Node 200 may include input 'component 212 for receiving input. Input component 212 may include a keyboard, a touch screen, a mouse, or other input devices. Output component 214 may include a display, speakers, printer, and the like. Node 200 may also includes network component 216 for communicating with other devices in an IP network. In particular, network component 216 enables node 200 to communicate with mobile nodes and corresponding nodes. Node 200 may be configured to use network component 216 to receive and send packets to and from the corresponding nodes and the mobile nodes. The communication may be wired or wireless. Signals sent and received by network component 216 are one example of communication media. The term computer readable media as used herein includes both storage media and communication media.
Software components of node 200 are typically stored in system memory 204. System memory 204 typically includes an operating system 205, one or more applications 206, and data 207. As shown in the figure, system memory 204 may also include cluster rebooting program 208. Program 208 is a component for performing operations relating to rebooting a cluster as described herein. Program 208 includes computer-executable instructions for performing processes relating to cluster rebooting. FIGURE 3 shows an exemplary architecture of a cluster, in accordance with aspects of the invention. As shown in the figure, cluster 300 includes nodes 305, 310, and 315; GUI 320, CLI 325, Configuration Subsystems 335, 340, and 345 and RMB 350.
The GUI and CLI may be configured to present a view of a node(s) within the cluster. RMB 350 distributes information between the nodes within the cluster.
According to one embodiment, GUI 305 is configured to execute on a workstation (not shown) and interact with Configuration Subsystem 325 of device 305. GUI 320 provides a graphical interface to perform operations relating to device 305. One of these operations is performing a reboot of a cluster. CLI 325 provides a command line interface that allows the user to perform operations on device 305 by an application executing on device 305. The GUI and CLI associated with device 305 may also be used to trigger a cluster reboot.
RMB 350 is configured to communicate with device 305 and other devices (device 310 and device 315) within the cluster. RMB 350 maybe included within device 305 or it may be separate from device 305. Generally, RMB 350 is used to communicate information between the members of the cluster.
According to one embodiment, the system acquires exclusive authority of the cluster during the reboot process. This helps to prevent more than one user or system from affecting the devices during the reboot. According to one embodiment, GUI 320 is implemented as a set of Web pages in a browser and a Web Server. The server may operate on a device within the cluster or a device separate from the cluster. The server may operate on all or some of the cluster members.

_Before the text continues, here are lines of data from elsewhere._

(** * CSV aggregation tool (tool/ExampleProgram.py): shallow embedding and
      verification of its four stages and of the orchestrator.

    The program is a pipeline
      FileParser.parse_file_string -> FileValidator.validate_file_paths
        -> CSVProcessor.read_and_concat_csvs -> FileWriter.save_dataframe
    driven by DataAggregator.process.  Python exceptions, the logging
    stream, the files written and the [dataframe] attribute of the
    aggregator are explicit: a computation is a function from the run-time
    state to an outcome (a value or a raised exception) and a new state. *)

From Stdlib Require Import List String Ascii Bool Arith Lia ZArith.
Import ListNotations.
Local Open Scope string_scope.
Local Open Scope list_scope.

(* ===================================================================== *)
(** ** Python strings

    A [str] is a sequence of code points; the model keeps the code points
    0..255 (the Latin-1 block of Unicode), one [ascii] each. *)
(* ===================================================================== *)

Module PyStr.

(** [str.isspace] on one code point below 256: TAB..CR, FS..US, SPACE,
    NEL (0x85) and NBSP (0xA0).  The [\s] class of [re] on [str] patterns
    is the same set. *)
Definition isspace (c : ascii) : bool :=
  let n := nat_of_ascii c in
  (((9 <=? n) && (n <=? 13)) || ((28 <=? n) && (n <=? 32))
  || (n =? 133) || (n =? 160))%nat.

(** [str.lower] on one code point below 256: A..Z and the accented
    capitals 0xC0..0xDE (0xD7, the multiplication sign, apart) move up by
    0x20, every other code point stays. *)
Definition lower_char (c : ascii) : ascii :=
  let n := nat_of_ascii c in
  if (((65 <=? n) && (n <=? 90))
      || ((192 <=? n) && (n <=? 222) && negb (n =? 215)))%nat
  then ascii_of_nat (n + 32) else c.

(** [s.lower()] *)
Fixpoint lower (s : string) : string :=
  match s with
  | EmptyString => EmptyString
  | String c s' => String (lower_char c) (lower s')
  end.

(** [s.startswith(p)] *)
Fixpoint startswith (s p : string) : bool :=
  match p, s with
  | EmptyString, _ => true
  | String _ _, EmptyString => false
  | String a p', String b s' => Ascii.eqb a b && startswith s' p'
  end.

(** [s.endswith(suffix)]: some tail of [s] is [suffix]. *)
Fixpoint endswith (s suffix : string) : bool :=
  String.eqb s suffix
  || match s with
     | EmptyString => false
     | String _ s' => endswith s' suffix
     end.

(** [s.lstrip()], [s.rstrip()] and [s.strip()] with no argument: white
    space goes from the two ends. *)
Fixpoint lstrip (s : string) : string :=
  match s with
  | EmptyString => EmptyString
  | String c s' => if isspace c then lstrip s' else s
  end.

Fixpoint rstrip (s : string) : string :=
  match s with
  | EmptyString => EmptyString
  | String c s' =>
      match rstrip s' with
      | EmptyString => if isspace c then EmptyString else String c EmptyString
      | r => String c r
      end
  end.

Definition strip (s : string) : string := rstrip (lstrip s).

(** ['...{}...'.format(x)] is written with [++] at each use. *)

(** *** [re.findall] for a pattern [[class]+]

    The scanner walks the string once.  [cur] is the match under
    construction, which grows while the next character is in the class
    (the [+] is greedy) and is emitted at the first character outside it
    or at the end of the string; an empty [cur] is no match. *)
Definition emit (cur : string) (found : list string) : list string :=
  match cur with
  | EmptyString => found
  | _ => cur :: found
  end.

Fixpoint findall_from (cls : ascii -> bool) (cur s : string) : list string :=
  match s with
  | EmptyString => emit cur []
  | String c s' =>
      if cls c
      then findall_from cls (cur ++ String c EmptyString)%string s'
      else emit cur (findall_from cls EmptyString s')
  end.

Definition re_findall_class (cls : ascii -> bool) (s : string) : list string :=
  findall_from cls EmptyString s.

(** Every character of [s] satisfies [p]. *)
Fixpoint all_chars (p : ascii -> bool) (s : string) : bool :=
  match s with
  | EmptyString => true
  | String c s' => p c && all_chars p s'
  end.

End PyStr.

(* ===================================================================== *)
(** ** [os.path.join] (posixpath, two arguments) *)
(* ===================================================================== *)

Module OsPath.

(** [[
    path = a
    if b.startswith(sep):            path = b
    elif not path or path.endswith(sep):  path += b
    else:                            path += sep + b
    ]] *)
Definition join (a b : string) : string :=
  if PyStr.startswith b "/" then b
  else if String.eqb a EmptyString || PyStr.endswith a "/" then (a ++ b)%string
  else (a ++ "/" ++ b)%string.

End OsPath.

(* ===================================================================== *)
(** ** FileParser *)
(* ===================================================================== *)

Module FileParser.

(** The character class of [file_parse_regex = r'[^,\s]+']. *)
Definition file_parse_class (c : ascii) : bool :=
  negb (Ascii.eqb c ","%char) && negb (PyStr.isspace c).

(** [matches = re.findall(file_parse_regex, file_string)] *)
Definition matches (file_string : string) : list string :=
  PyStr.re_findall_class file_parse_class file_string.

(** [[
    file_paths = [os.path.join(base_path, match.strip()) for match in matches]
    return file_paths
    ]] *)
Definition parse_file_string (file_string base_path : string) : list string :=
  map (fun m => OsPath.join base_path (PyStr.strip m)) (matches file_string).

End FileParser.

(* ===================================================================== *)
(** ** The tabular-data library (pandas), as far as the program uses it *)
(* ===================================================================== *)

Module Pandas.

(** A cell: a missing value ([NaN]) or a value read from a file.  Column
    types play no part in what is proved here, so numbers are integers. *)
Inductive Cell : Type :=
| NaN
| Num (z : Z)
| Str (s : string).

(** A [DataFrame] with the default [RangeIndex]: column labels and the
    rows in index order, each row giving one cell per column. *)
Record DataFrame : Type := mkDataFrame {
  columns : list string;
  rows : list (list Cell)
}.

Definition nrows (df : DataFrame) : nat := List.length (rows df).

(** [df.empty] *)
Definition empty (df : DataFrame) : bool :=
  match columns df, rows df with
  | _ :: _, _ :: _ => false
  | _, _ => true
  end.

Definition mem (c : string) (cols : list string) : bool :=
  existsb (String.eqb c) cols.

(** The cell of [row] under the label [c] ([NaN] when the frame has no
    such column). *)
Fixpoint cell_at (cols : list string) (row : list Cell) (c : string) : Cell :=
  match cols, row with
  | c' :: cols', v :: row' => if String.eqb c' c then v else cell_at cols' row' c
  | _, _ => NaN
  end.

(** Labels of [cols] not yet in [acc] are appended to it, in order. *)
Definition add_labels (acc cols : list string) : list string :=
  fold_left (fun a c => if mem c a then a else a ++ [c]) cols acc.

(** The union of the frames' column labels in order of first appearance
    (the outer join of [concat] on the column axis, [sort=False]). *)
Definition union_columns (dfs : list DataFrame) : list string :=
  fold_left (fun a df => add_labels a (columns df)) dfs [].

CLI 325 is a management CLI that presents the cluster information relating to the device and the cluster textually to a user. When the reboot process is initiated, RMB 350 interacts with the configuration subsystems of the devices being rebooted. According to one embodiment, when an error occurs during a reboot with one of the cluster members, the reboot process is stopped. According to one embodiment, RMB 350 may be configured to restore the configurations to the devices before the reboot process began. This helps to ensure that all the members of the cluster maintain the same attributes. When a problem occurs RMB 350 may indicate that there was a failure to the GUI and CCLI, or send the error to some other location. When the rebooting is complete, the administrator may perform other operations. The reboot action is triggered by a control in an application using the
Graphical User Interface (GUT) or a command in a Command Line Interface (CLI) shell.

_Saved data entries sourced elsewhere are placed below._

(** C5: the streams of the default encoder obey the arity law.  Whatever
    the provider, if the sub-values it is handed come back as complete
    subtrees, every claimed value comes out as one complete
    subtree: a function header of arity N followed by N+1 subtrees, an
    association header of arity N followed by N rule pairs, a rule pair
    being a rule marker followed by 2 subtrees.  On a chain that holds
    the default encoder alone this holds outright for every run that
    returns, of [encode] and of the chain, and the executable parser
    accepts the stream as exactly one subtree; with a recursion bound
    above the depth of the value the run does complete. *)
Theorem default_encoder_streams_arity_correct :
  (∀ P self o h r h',
     (∀ p v h1 r1 h2, P p v h1 = Some (r1, h2) →
        ending r1 = Returned → Subtree (tokens r1)) →
     claims o = true →
     DefaultWXFEncoder_encode P self o h = Some (r, h') →
     ending r = Returned → Subtree (tokens r)) ∧
  (∀ h p e n o r h', default_only h p e →
     claims o = true →
     encode_at n e o h = Some (r, h') →
     ending r = Returned →
     Subtree (tokens r) ∧ ∃ f, parse f 1 (tokens r) = Some []) ∧
  (∀ h p e n o r h', default_only h p e →
     provide_wxfexpr n p o h = Some (r, h') →
     ending r = Returned →
     Subtree (tokens r) ∧ ∃ f, parse f 1 (tokens r) = Some []) ∧
  (∀ h p e n o, default_only h p e → depth o < n →
     ∃ r, provide_wxfexpr n p o h = Some (r, h)).
Proof.
  assert (Hrel : ∀ P self o h r h',
     (∀ p v h1 r1 h2, P p v h1 = Some (r1, h2) →
        ending r1 = Returned → Subtree (tokens r1)) →
     claims o = true →
     DefaultWXFEncoder_encode P self o h = Some (r, h') →
     ending r = Returned → Subtree (tokens r)).
  { intros P self o h r h' HP Hc Hrun Hret.
    assert (∀ v, gen_post (λ _, True) Subtree (serialize P self v)) as Hser.
    { intros v. apply gen_post_serialize. intros p h1 r1 h2 _ Hs.
      split; [done|]. by eapply HP. }
    destruct (DefaultWXFEncoder_encode_subtree _ P self o Hser h r h' I Hrun) as [_ Hq].
    apply Hq; [done|]. by eapply DefaultWXFEncoder_encode_claimed. }
  split_and!.
  - exact Hrel.
  - intros h p e n o r h' Hd Hc Hrun Hret.
    rewrite (encode_at_default_only n h p e o Hd) in Hrun.
    assert (Subtree (tokens r)) as Hs; [|split; [done|by apply Subtree_parse]].
    assert (Hser : ∀ v, gen_post (λ h1, h1 = h) Subtree
                         (serialize (provide_wxfexpr n) e v)).
    { intros v h1 r1 h2 -> Hs.
      rewrite (serialize_bound _ _ _ _ _ p (proj2 Hd) eq_refl) in Hs.
      by eapply (provide_wxfexpr_default_only_subtree h p e Hd n v). }
    destruct (DefaultWXFEncoder_encode_subtree _ _ e o Hser h r h' eq_refl Hrun)
      as [_ Hq].
    apply Hq; [done|]. by eapply DefaultWXFEncoder_encode_claimed.
  - intros h p e n o r h' Hd Hrun Hret.
    destruct (provide_wxfexpr_default_only_subtree h p e Hd n o h r h' eq_refl Hrun)
      as [_ Hs].
    split; [by apply Hs|by apply Subtree_parse, Hs].
  - intros h p e n o Hd Hn. by eapply provide_wxfexpr_default_only_total.
Qed.
(* ===================================================================== *)
(** ** Properties of the HTTP transport (initializeMcpServer) *)
(* ===================================================================== *)

(** X10.  Whatever the verb and the body, the listener answers with status
    204 and no body for OPTIONS and with status 200 and a JSON body for
    everything else -- failures included -- and every answer carries the
    header Access-Control-Allow-Origin: *. *)
Theorem http_status_and_cors :
  forall (JSON_parse : string -> Settled JsValue) (rt : Runtime)
         (verb : string) (chunks : list string),
    let answer := HttpTransport.requestListener JSON_parse rt verb chunks in
    (verb = "OPTIONS" -> status answer = 204 /\ body answer = None)
    /\ (verb <> "OPTIONS" ->
        status answer = 200
        /\ (exists text, body answer = Some text)
        /\ In ("Content-Type", "application/json") (headers answer))
    /\ In ("Access-Control-Allow-Origin", "*") (headers answer).
Proof.
  intros JSON_parse rt verb chunks answer. unfold answer.
  unfold HttpTransport.requestListener.
  destruct (String.eqb_spec verb "OPTIONS") as [Hoptions|Hoptions].
  - split; [intros _; split; reflexivity|]. split; [contradiction|].
    cbn. auto.
  - split; [contradiction|].
    destruct (negb (verb =? "POST")%string).
    + split; [intros _|cbn; auto].
      split; [reflexivity|]. split; [eexists; reflexivity | cbn; auto].
    + match goal with
      | |- context [match ?x with Fulfilled _ => _ | Rejected _ => _ end] =>
          destruct x
      end;
        (split; [intros _|cbn; auto]);
        (split; [reflexivity|]); (split; [eexists; reflexivity | cbn; auto]).
Qed.
Lemma delete_account_idempotent_witness :
  let w := saved fresh qirc (str "abc123") in
  let w1 := saved w qirc [] in
  delete_account (str "abc123") qirc w = (Ret tt, w1) ∧
  delete_account (str "abc123") qirc w1 = (Ret tt, w1).
Proof.
  intros w w1.
  assert (H : delete_account (str "abc123") qirc w = (Ret tt, w1))
    by (vm_compute; reflexivity).
  split; [exact H|].
  exact (proj1 (delete_account_idempotent (str "abc123") qirc w w1 H)).
Defined.


Lemma can_save_distinct w p : can_save w p = true → p ≠ dirname p.
Proof.
  unfold can_save. rewrite !andb_true_iff, !negb_true_iff, !bool_decide_eq_false.
  tauto.
Qed.

Lemma saved_saved w p T1 T2 :
  p ≠ dirname p → saved (saved w p T1) p T2 = saved w p T2.
Proof.
  intros Hne. unfold saved. cbn [fs environ warnings]. f_equal.
  rewrite (insert_insert_ne _ (dirname p) p) by congruence.
  by rewrite !insert_insert_eq.
Qed.

(** X9. The last writer wins: [save_account T2 p] after [save_account T1 p]
    returns, and leaves the state [save_account T2 p] alone would have
    left. *)
Theorem save_account_last_writer_wins (T1 T2 p : pystr) (w w1 : world) :
  save_account T1 p w = (Ret tt, w1) →
  save_account T2 p w1 = save_account T2 p w ∧
  save_account T2 p w1 = (Ret tt, saved w p T2).
Proof.
  intros Hs. apply save_account_inv in Hs as [Hc ->].
  rewrite (save_account_ok T2 p (saved w p T1)) by (by apply can_save_saved).
  rewrite (save_account_ok T2 p w) by assumption.
  rewrite saved_saved by (by apply (can_save_distinct w)). done.
Qed.

Lemma save_account_last_writer_wins_witness :
  save_account (str "xyz") qirc (saved fresh qirc (str "abc123"))
  = (Ret tt, saved fresh qirc (str "xyz")).
Proof.
  refine (proj2 (save_account_last_writer_wins (str "abc123") (str "xyz") qirc
                   fresh _ _)).
  vm_compute. reflexivity.
Defined.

The control or command causes a script to be run that performs the cluster rebooting process. The script initiates a reboot by contacting each cluster member, providing an attribute that causes each member to temporarily be removed from the cluster, and then providing an attribute that causes the reboot operation to begin. The script then detects the loss of contact with the device and attempts to reestablish contact. When the script has established contact, it internally indicates that that device is now rebooted and informs the administrator which device has been rebooted. According to one embodiment, the device from which the rebooting process is initiated is not rebooted until all of the other devices have been rebooted.
The reboot for all of the devices, except for the one on which the reboot is initiated, can either be performed sequentially (one device at a time) or in parallel. The parallel method reduces the overall time needed to restore the cluster to full operation.
If the reboot fails on any of the devices, as indicated by failure to reestablish contact with the device, the reboot process halts, thereby preserving the state of the devices not rebooted. The administrator is informed that the cluster reboot has been stopped prematurely along with the identity of the device or devices that have failed. FIGURE 4 illustrates components of the RMB, in accordance with aspects of the invention. As illustrated in the figure, RMB 400 includes RMB Client 420, configuration subsystem 410, RMB Server 440 and secure transport 435. RMB Client 420 includes Cluster API (application programming interface) 425 and Remote API 430. Cluster API 425 maintains information about the cluster's members. Remote API 430 maintains information about each cluster member and tracks NM operations. Secure Transport 435 delivers and receives messages to perform NM operations, such as the cluster reboot operation, and performs integrity checks on the messages. RMB Server 440 is arranged to communicate with configuration subsystem 410 and communicates with RMB client 420 through secure transport 435.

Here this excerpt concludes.